From: Andrii Nakryiko <andrii.nakryiko@gmail.com>
To: Yonghong Song <yhs@fb.com>
Cc: Andrii Nakryiko <andrii@kernel.org>, bpf <bpf@vger.kernel.org>,
Alexei Starovoitov <ast@kernel.org>,
Daniel Borkmann <daniel@iogearbox.net>,
Kernel Team <kernel-team@fb.com>,
Peter Zijlstra <peterz@infradead.org>
Subject: Re: [PATCH v2 bpf-next 05/14] bpf: allow to specify user-provided context value for BPF perf links
Date: Fri, 30 Jul 2021 10:48:35 -0700 [thread overview]

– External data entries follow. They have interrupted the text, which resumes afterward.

Lemma ends_write_to_output s :
  real_mode s -> 1546 <= reg ESP s ->
  ends (write_to_output L) s
    (returning (fun _ s' => steps s s' /\ x_tty s' = x_tty s /\ output_announced (x_dev s'))).
Proof.
  intros Hr Hsp. apply (ends_bind (fun fuel => call 16 (stage1_return L 10) (a20_wait fuel)) (fun fuel _ => _) _
    (fun _ s' => steps s s' /\ x_tty s' = x_tty s /\ becomes 1 false (x_dev s) (x_dev s'))).
  { apply ends_a20_wait; [done|done|lia]. }
  intros _ s1 (Hst1 & Ht1 & _).
  set (s2 := set_reg EAX (set_low 8 0xd1 (reg EAX s1)) s1). set (s3 := set_dev (port_out 0x64 0xd1 (x_dev s1)) s2).
  pose proof (steps_eax s1 (set_low 8 0xd1 (reg EAX s1)) (st_real _ _ Hst1)) as Hst2. fold s2 in Hst2.
  pose proof (steps_dev s2 (port_out 0x64 0xd1 (x_dev s1)) (st_real _ _ Hst2)) as Hst3. fold s3 in Hst3.
  pose proof (steps_trans _ _ _ Hst1 (steps_trans _ _ _ Hst2 Hst3)) as Hst.
  apply (ends_eq _ (fun fuel => call 16 (stage1_return L 11) (a20_wait fuel)) s1 s3).
  { intros fuel. by rewrite (bind_out_byte 0x64 0xd1). }
  eapply ends_mono; [apply ends_a20_wait; [done|apply Hst|rewrite (st_esp _ _ Hst); lia]|].
  intros o ([] & s' & -> & Hst' & Ht & Hb). exists tt, s'. split; [done|]. split; [by eapply steps_trans|].
  split; [rewrite Ht, <- Ht1; by destruct s1 as [[] ? ? ? ? ? ? ?]|]. by exists (x_dev s1).
Qed.

Lemma opens_output k :
  (forall s, ready s -> output_announced (x_dev s) -> ends (fun fuel => k fuel tt) s (opened s)) ->
  opens (fun fuel => bind (push 32 (Lo EAX)) (fun _ => bind (write_to_output L fuel) (fun _ => bind (pop 32 (Lo EAX)) (k fuel)))).
Proof.
  intros Hk s Hr. destruct (id Hr) as [Hreal Hsp _].
  pose proof (fun A k => proj1 (@bind_push32 A k s Hreal Hsp)) as E1.
  pose proof (proj2 (@bind_push32 unit ret s Hreal Hsp)) as Hr1.
  apply (ends_eq _ (fun fuel => bind (write_to_output L fuel) (fun _ => bind (pop 32 (Lo EAX)) (k fuel))) s (pushed32 s)).
  { intros fuel. apply E1. }
  eapply ends_bind; [apply ends_write_to_output; [done|]|].
  { destruct s as [[a c d b sp bp si di] sg fl cr0 gdtr m tty dev]. unfold pushed32, reg in *. cbn in *. lia. }
  intros [] s2 (Hst2 & Ht2 & Ho). destruct (bind_pop32 (A := unit) ret s s2 Hreal Hsp Hst2) as (s3 & E3 & Hst3 & Ht3 & Hd3).
  eapply ends_mono; [|intros o; eapply (opened_from s s3 []); [done|rewrite app_nil_r, Ht3, Ht2; by destruct s as [[] ? ? ? ? ? ? ?]]].
  apply (ends_eq _ (fun fuel => k fuel tt) s2 s3); [|apply Hk; [by eapply ready_steps|by rewrite Hd3]].
  intros fuel. rewrite bind_ret_r in E3. by rewrite (bind_Done _ _ _ _ _ E3).
Qed.

(** What a working controller does: the byte announced drives the gate, nothing else moves it. *)
Record controller_works : Prop := {
  cw_out v d : output_announced d -> Z.testbit v 1 = true -> a20 (port_out 0x60 v d) = true;
  cw_in port d : a20 (snd (port_in port d)) = a20 d;
  cw_enable d : a20 (port_out 0x64 0xae d) = a20 d;
}.

Lemma becomes_a20 bit want d d' : controller_works -> becomes bit want d d' -> a20 d' = a20 d.
Proof.
  intros [_ Hin _] Hb. induction Hb as [d v d' Ep _|d v d1 d' Ep _ _ IH].
  - pose proof (Hin 0x64 d) as H. by rewrite Ep in H.
  - rewrite IH. pose proof (Hin 0x64 d) as H. by rewrite Ep in H.
Qed.

(** Behind the byte for the output port. *)
Definition keyboard_tail (fuel : nat) : prog (x86 D) unit :=
  do* call 16 (stage1_return L 12) (a20_wait fuel) in
  do* mov 8 (Imm 0xae) (Lo EAX) in
  do* outb 0x64 in
  do* call 16 (stage1_return L 13) (a20_wait fuel) in
  do* sti in
  do* call 16 (stage1_return L 14) check_a20 in
  if_a20 (a20_gate_enabled L fuel) (fast_a20_enable L fuel).

Lemma opens_keyboard_head :
  (forall s, ready s -> output_announced (x_dev s) ->
    ends (fun fuel => bind (or 8 (Imm 2) (Lo EAX)) (fun _ => bind (outb 0x60) (fun _ => keyboard_tail fuel))) s (opened s)) ->
  opens (keyboard_enable L).
Proof.
  intros Htail.
  apply (opens_message (stage1_return L 6) _ a20_line_attempt_keyboard_text (fun fuel _ => _) ms_keyboard).
  apply (opens_quiet cli (fun fuel _ => _)); [apply (quiet_flag 9 false); lia|].
  apply (opens_wait (stage1_return L 7) (fun fuel _ => _)).
  apply (opens_quiet _ (fun fuel _ => _) (quiet_mov 0xad 8)).
  apply (opens_quiet _ (fun fuel _ => _) (quiet_outb 0x64)).
  apply (opens_wait (stage1_return L 8) (fun fuel _ => _)).
  apply (opens_read_command (stage1_return L 9) (fun fuel _ => _)).
  apply (opens_quiet _ (fun fuel _ => _) (quiet_inb 0x60)).
  apply (opens_output (fun fuel _ => _)), Htail.
Qed.

Lemma opens_keyboard : may_halt -> opens (keyboard_enable L).
Proof.
  intros Hh. apply opens_keyboard_head. intros s Hr _. revert s Hr.
  apply (opens_quiet _ (fun fuel _ => _) (quiet_alu _ 2)).
  apply (opens_quiet _ (fun fuel _ => _) (quiet_outb 0x60)).
  apply (opens_wait (stage1_return L 12) (fun fuel _ => _)).
  apply (opens_quiet _ (fun fuel _ => _) (quiet_mov 0xae 8)).
  apply (opens_quiet _ (fun fuel _ => _) (quiet_outb 0x64)).
  apply (opens_wait (stage1_return L 13) (fun fuel _ => _)).
  apply (opens_quiet sti (fun fuel _ => _)); [apply (quiet_flag 9 true); lia|].
  apply (opens_check (stage1_return L 14) (fast_a20_enable L)). by apply opens_fast.
Qed.

(** A wait leaves an open gate open. *)
Lemma opens_wait_open ra k s :
  controller_works -> ready s -> a20 (x_dev s) = true ->
  (forall s', ready s' -> a20 (x_dev s') = true -> ends (fun fuel => k fuel tt) s' (opened s')) ->
  ends (fun fuel => bind (call 16 ra (a20_wait fuel)) (k fuel)) s (opened s).
Proof.
  intros Hw Hr Ha Hk.
  apply (opens_then (fun fuel => call 16 ra (a20_wait fuel)) k s (fun s' => a20 (x_dev s') = true) Hr); [|done].
  eapply ends_mono; [apply ends_a20_wait; [done|apply Hr|pose proof (rd_esp _ Hr); lia]|].
  intros o ([] & s' & -> & Hst & Ht & Hb). exists tt, s'. split; [done|]. split; [done|].
  split; [exists []; by rewrite app_nil_r|]. by rewrite (becomes_a20 _ _ _ _ Hw Hb).
Qed.

(** Quiet programs with what they leave known. *)
Lemma opens_known c k s s' :
  ready s -> c s = Done tt s' -> steps s s' -> x_tty s' = x_tty s ->
  (ready s' -> ends (fun fuel => k fuel tt) s' (opened s')) -> ends (fun fuel => bind c (k fuel)) s (opened s).
Proof.
  intros Hr E Hst Ht Hk. eapply ends_mono; [|intros o; eapply (opened_from s s' []); [done|by rewrite app_nil_r]].
  apply (ends_eq _ (fun fuel => k fuel tt) s s'); [intros fuel; by rewrite (bind_Done _ _ _ _ _ E)|].
  apply Hk. by eapply ready_steps.
Qed.

Lemma opens_out_byte port v k s :
  ready s -> 0 <= v < 256 ->
  (forall s', ready s' -> x_dev s' = port_out port v (x_dev s) -> ends (fun fuel => k fuel tt) s' (opened s')) ->
  ends (fun fuel => bind (mov 8 (Imm v) (Lo EAX)) (fun _ => bind (outb port) (k fuel))) s (opened s).
Proof.
  intros Hr Hv Hk.
  set (s' := set_dev (port_out port v (x_dev s)) (set_reg EAX (set_low 8 v (reg EAX s)) s)).
  assert (steps s s') as Hst.
  { eapply steps_trans; [apply steps_eax; apply Hr|]. apply steps_dev, steps_eax, Hr. }
  eapply ends_mono; [|intros o; eapply (opened_from s s' []); [done|by rewrite app_nil_r]].
  apply (ends_eq _ (fun fuel => k fuel tt) s s'); [intros fuel; by rewrite bind_out_byte|].
  apply Hk; [by eapply ready_steps|done].
Qed.

(** The test with the gate open. *)
Lemma opens_check_open ra no s :
  ready s -> a20 (x_dev s) = true ->
  ends (fun fuel => bind (call 16 ra check_a20) (fun _ => if_a20 (a20_gate_enabled L fuel) (no fuel))) s (opened s).
Proof.
  intros Hr Hopen. destruct (id Hr) as [Hreal Hsp Hms].
  apply (opens_then (fun _ => call 16 ra check_a20) (fun fuel _ => if_a20 (a20_gate_enabled L fuel) (no fuel)) s
    (fun s' => u16 (reg EAX s') = Z.b2z true /\ a20 (x_dev s') = true) Hr).
  - eapply ends_mono; [apply ends_check; [done|lia]|]. intros o ([] & s' & -> & Hst & Ht & Hd & Ha).
    exists tt, s'. split; [done|]. split; [done|]. split; [exists []; by rewrite app_nil_r|]. by rewrite Ha, Hd, Hopen.
  - intros s1 Hr1 [Ha Hd1]. apply (ends_if_a20 (a20_gate_enabled L) no s1 true); [apply Hr1|done|].
    intros s2 Hst Ht Hm Hd. pose proof (ready_steps _ _ Hr1 Hst) as [Hr2 Hsp2 Hms2].
    eapply ends_mono; [|intros o; eapply (opened_from s1 s2 []); [done|by rewrite app_nil_r]].
    apply ends_enabled; [done|lia|done|congruence].
Qed.

Lemma opens_keyboard_works : controller_works -> opens (keyboard_enable L).
Proof.
  intros Hw. apply opens_keyboard_head. intros s Hr Ho.
  destruct (quiet_alu Z.lor 2 s (rd_real _ Hr)) as (s1 & E1 & Hst1 & Ht1).
  assert (x_dev s1 = x_dev s /\ Z.testbit (u8 (reg EAX s1)) 1 = true) as [Hd1 Hb1].
  { clear - E1. destruct s as [[a c d b sp bp si di] sg fl cr0 gdtr m tty dev]. injection E1 as <-. split; [done|].
    unfold reg. x_norm. set (v := Z.lor (u8 2) (u8 a)).
    assert (u8 (set_low 8 (u8 v) a) = u8 v) as -> by (unfold set_low; cbn [Z.eqb Pos.eqb]; wrap_lia).
    unfold wrap at 1. rewrite Z.mod_pow2_bits_low by lia. unfold v. by rewrite Z.lor_spec. }
  apply (opens_known _ (fun fuel _ => _) s s1 Hr E1 Hst1 Ht1). intros Hr1.
  set (s2 := set_dev (port_out 0x60 (u8 (reg EAX s1)) (x_dev s1)) s1).
  apply (opens_known _ (fun fuel _ => _) s1 s2 Hr1 eq_refl (steps_dev s1 _ (rd_real _ Hr1)) eq_refl). intros Hr2.
  assert (a20 (x_dev s2) = true) as Ha2 by (apply (cw_out Hw); [by rewrite Hd1|done]).
  clearbody s2. clear s s1 Hr Hr1 Ho E1 Hst1 Ht1 Hd1 Hb1. unfold keyboard_tail.
  apply (opens_wait_open (stage1_return L 12) (fun fuel _ => _) s2 Hw Hr2 Ha2). intros s3 Hr3 Ha3.
  apply (opens_out_byte 0x64 0xae (fun fuel _ => _) s3 Hr3); [lia|]. intros s4 Hr4 Hd4.
  assert (a20 (x_dev s4) = true) as Ha4 by (by rewrite Hd4, (cw_enable Hw)).
  apply (opens_wait_open (stage1_return L 13) (fun fuel _ => _) s4 Hw Hr4 Ha4). intros s5 Hr5 Ha5.
  destruct (quiet_flag 9 true ltac:(lia) ltac:(lia) s5 (rd_real _ Hr5)) as (s6 & E6 & Hst6 & Ht6).
  apply (opens_known sti (fun fuel _ => _) s5 s6 Hr5 E6 Hst6 Ht6). intros Hr6.
  apply (opens_check_open (stage1_return L 14) (fast_a20_enable L)); [done|]. by injection E6 as <-.
Qed.

(** ** Proofs: all of it *)

(** Documented behaviour of the two functions of [int $0x15]: %eax and %ebx, the arithmetic
    flags and the devices may change. *)
Definition bios_gate : Prop :=
  forall s : x86 D, pe s = false -> u16 (reg EAX s) = 0x2403 \/ u16 (reg EAX s) = 0x2401 ->
    exists a b fl m dev,
      bios 0x15 s = set_dev dev (set_flags fl (set_reg EBX b (set_reg EAX a (set_xmem m s)))) /\
      Z.testbit fl 10 = Z.testbit (x_flags s) 10 /\ kept (u16 (reg ESP s)) (x_mem s) m.

Hypothesis Hgate : bios_gate.

Lemma opens_int15 f k :
  f = 0x2403 \/ f = 0x2401 -> opens (fun fuel => k fuel tt) ->
  opens (fun fuel => bind (mov 16 (Imm f) (Lo EAX)) (fun _ => bind (int 0x15) (k fuel))).
Proof.
  intros Hf Hk s Hr. pose proof (steps_eax s (set_low 16 f (reg EAX s)) (rd_real _ Hr)) as Hst1.
  set (s1 := set_reg EAX (set_low 16 f (reg EAX s)) s) in *. destruct (st_real _ _ Hst1) as [R1 R2 R3 R4].
  assert (u16 (reg EAX s1) = f) as Ha.
  { destruct s as [[a c d b sp bp si di] sg fl cr0 gdtr m tty dev]. unfold s1, reg. cbn [gpr_get x_regs set_reg gpr_set g_eax].
    rewrite u16_set_low. apply u16_small. lia. }
  destruct (Hgate s1 R2) as (a & b & fl & m & dev & E & Hdf & Hm); [by rewrite Ha|].
  set (s2 := set_dev dev (set_flags fl (set_reg EBX b (set_reg EAX a (set_xmem m s1))))) in *.
  assert (steps s1 s2) as Hst2.
  { clear E Hst1. clearbody s1. destruct s1 as [[? ? ? ? ? ? ? ?] ? ? ? ? ? ? ?]. unfold s2, reg in *. cbn in R1, R2, R3, R4, Hdf, Hm.
    split; [split; [done|done|by cbn; rewrite Hdf|done]|done|done|]. intros x Hx _. rewrite u16_small in Hm by lia.
    unfold reg in Hx. cbn in *. by apply Hm. }
  eapply ends_mono; [|intros o; eapply (opened_from s s2 []); [by eapply steps_trans|]].
  2: { rewrite app_nil_r. by destruct s as [[] ? ? ? ? ? ? ?]. }
  apply (ends_eq _ (fun fuel => k fuel tt) s s2); [|apply Hk; eapply ready_steps; [done|by eapply steps_trans]].
  intros fuel. rewrite bind_mov. cbn [put_op get_op]. rewrite set_low_u16. fold s1.
  rewrite (bind_int 21 _ s1 s2 R2 ltac:(done) E). f_equal.
Qed.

Message-ID: <CAEf4BzbR=m3Qusth-1JU_E5YMYaoxrNom9tS_pcArsHyiBD85w@mail.gmail.com> (raw)
In-Reply-To: <5ffd3338-fe76-2080-13a9-5102917a434a@fb.com>
On Thu, Jul 29, 2021 at 10:49 PM Yonghong Song <yhs@fb.com> wrote:
>
>
>
> On 7/29/21 9:31 PM, Andrii Nakryiko wrote:
> > On Thu, Jul 29, 2021 at 11:00 AM Yonghong Song <yhs@fb.com> wrote:
> >>
> >>
> >>
> >> On 7/26/21 9:12 AM, Andrii Nakryiko wrote:
> >>> Add ability for users to specify custom u64 value when creating BPF link for
> >>> perf_event-backed BPF programs (kprobe/uprobe, perf_event, tracepoints).
> >>>
> >>> This is useful for cases when the same BPF program is used for attaching and
> >>> processing invocation of different tracepoints/kprobes/uprobes in a generic
> >>> fashion, but such that each invocation is distinguished from each other (e.g.,
> >>> BPF program can look up additional information associated with a specific
> >>> kernel function without having to rely on function IP lookups). This enables
> >>> new use cases to be implemented simply and efficiently that previously were
> >>> possible only through code generation (and thus multiple instances of almost
> >>> identical BPF program) or compilation at runtime (BCC-style) on target hosts
> >>> (even more expensive resource-wise). For uprobes it is not even possible in
> >>> some cases to know function IP before hand (e.g., when attaching to shared
> >>> library without PID filtering, in which case base load address is not known
> >>> for a library).
> >>>
> >>> This is done by storing u64 user_ctx in struct bpf_prog_array_item,
> >>> corresponding to each attached and run BPF program. Given cgroup BPF programs
> >>> already use 2 8-byte pointers for their needs and cgroup BPF programs don't
> >>> have (yet?) support for user_ctx, reuse that space through union of
> >>> cgroup_storage and new user_ctx field.
> >>>
> >>> Make it available to kprobe/tracepoint BPF programs through bpf_trace_run_ctx.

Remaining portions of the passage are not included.